You engineered a culling. You, in essence, became a blood-priest. You, whose low mind remembered the culling your own clutch had gone through, who later had stumbled onto another culling in progress, children swallowed whole in front of your eyes, you became a bloodpriest…”

“No…”

“And six died, on top of the seven siblings of yours who had already died so you could live.”

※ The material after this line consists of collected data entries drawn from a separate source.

(* ===== verification/ThunkCode.v ===== *)
(** The code of a generated thunk, as programs.

    The builders of the thunk compiler ([DefaultBuilder], [LibCFormat]) write text.  To
    say what the text does, each piece is shown to be the text of a statement of a small
    language ([Stmt], [stmt_text]); its interpreter ([exec_stmt], [run_layer]) runs the
    layers of a call on both sides: the sender's [Entry], [Adapt] and [Caller], the
    crossing by an array of pointers, and the receiver's [Entry], [Adapt] and [Caller].

    A [Shape] is what the layers of a proc share: the typed names that cross, whether a
    callback pointer comes along, and the result type.  The lemmas are about layers of
    any shape. *)

From stdpp Require Import gmap.
From S2P Require Import Prelude CppString StringExtras ManifestSummary PassScheduler ClangExtras Document.
From S2P Require Import PassTemplates.

Section code.
Context `{Clang}.

(** ** The language *)

(** The next layer of a call. *)
Inductive Layer : Type := L_Adapt | L_Caller | L_Exec.
Definition layer_name (l : Layer) : str :=
  match l with L_Adapt => $"Adapt" | L_Caller => $"Caller" | L_Exec => $"Exec" end.

Inductive Stmt : Type :=
  | S_declare (t : QualType)                       (* T ret; *)
  | S_get_callback (guest : bool)                  (* void *callback = ...; *)
  | S_pack (xs : list str)                         (* void *args[] = {&x, ...}; *)
  | S_unpack (x : str) (t : QualType) (i : nat)    (* auto &x = *(T * ) args[i]; *)
  | S_ret_ref (t : QualType)                       (* auto &ret_ref = *(T * ) ret; *)
  | S_call (lval : option str) (l : Layer) (xs : list str)
  | S_cross (with_cb with_ret : bool)              (* Exec::invoke(args, &ret, nullptr); *)
  | S_return                                       (* return ret; *)
  | S_vargs                                        (* CVargEntry vargs[...]; *)
  | S_extract (scanf : bool) (fmt ap : str)        (* extract(PrintF, fmt, ap, vargs); *)
  | S_va_extract (scanf : bool) (fixed fmt : str)  (* the same between va_start and va_end *)
  | S_entries (xs : list str)                      (* CVargEntry argv1[] = {CVargGet(x), ...}; *)
  | S_vret                                         (* CVargEntry vret; *)
  | S_vret_type (with_ret : bool)                  (* vret.type = CVargTypeID(ret); *)
  | S_helper (vcall with_cb : bool)                (* VariadicAdaptor::call(...); *)
  | S_value (t : QualType).                        (* ret = CVargValue(T, vret); *)

Definition code_line (t : str) : str := spaces 4 ++ t ++ [c_nl].
Definition inner_line (t : str) : str := spaces 8 ++ t ++ [c_nl].

(** The name of a proc's layer. *)
Definition layer_template (proc : ProcSnippet) (l : Layer) : str :=
  proc_template (proc_kind proc) ++ $"<" ++ proc_name proc ++ $", "
  ++ direction_name (proc_direction proc) ++ $", " ++ layer_name l ++ $">".
Definition layer_invoke (proc : ProcSnippet) (l : Layer) : str := layer_template proc l ++ $"::invoke".

Definition style_name (scanf : bool) : str := if scanf then $"ScanF" else $"PrintF".
Definition extract_text (scanf : bool) (fmt ap : str) : str :=
  $"lore::VariadicAdaptor::extract(lore::VariadicAdaptor::" ++ style_name scanf ++ $", " ++ fmt ++ $", "
  ++ ap ++ $", vargs);".

Definition helper_text (proc : ProcSnippet) (vcall with_cb : bool) : str :=
  $"lore::VariadicAdaptor::" ++ (if vcall then $"vcall" else $"call") ++ $"("
  ++ (if with_cb then $"callback" else layer_template proc L_Exec ++ $"::get()")
  ++ $", sizeof(argv1) / sizeof(argv1[0]), argv1, -1, vargs, &vret);".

“There was no other answer…”

“Exactly! You lamented that yourself when we discussed your dagamant aboard the Dasheter. Living our lives should not require killing others of our own kind. ‘By the very Egg of God,’ you said, ‘it shouldn’t!’ ”

“That’s right! It shouldn’t.”

“But it does! Starting right in the creche: those of us who are alive today live because seven of our siblings died. And to solve the challenge to Dybo, you yourself, who hated the necessity of death so that others could live, you became a bloodpriest.”

“No. We used a blackdeath…”

“A blackdeath is a dumb brute. You engineered the replay of the culling. You were responsible. You were the bloodpriest.”

“No.”

“And now you must face that truth. Do you see it, Afsan? Do you see it?”

“I can’t see anything, Mokleb.”

“Because your mind refuses to see. Even with working eyes, your mind refuses to look upon what you have done, what you have become.”

Afsan’s voice was growing shrill. “I don’t believe you.”

“Think! Most people are traumatized once by a bloodpriest, when their own clutch is culled. You’ve been traumatized three times: first at your own culling, then when you stumbled into Carno’s creche as an adult, and finally again when you engineered the battle with the blackdeath—when you became that which you feared most. When you became a bloodpriest!”

“Shut up!” screamed Afsan.

“You became a bloodpriest, Afsan. In your own mind, that’s what you are.”

“Back off!” shouted Afsan, his claws coming out into the light. “Give me room!”

“A bloodpriest!”

“You’re invading my territory!”

“That’s the real trauma, Afsan—that’s what’s preventing you from seeing! The shame of what you became. In your own eyes you’d become evil, and now those eyes refuse to see.”

Afsan was bobbing from the waist. “Back off! Back off now!”

“You refuse to see!”

“Back off before I kill you.”

“The trauma!” shouted Mokleb.

“No!”

“Face the trauma!”

“I’ll kill you!” Afsan’s voice had changed to a low, guttural tone, an animal’s tone. “I’ll kill you!” he shouted again. And then, low. slurred, a voice from deep within his chest: “I’ll swallow you whole!”

He bobbed up and down in full dagamant, enraged, wild, a killing machine.

Mokleb turned from Afsan, hiding her eyes so that she would not be drawn into the madness. She ran as fast as she could from Rockscape. Behind her, Afsan continued to bob up and down, up and down, unable to sight anything to kill.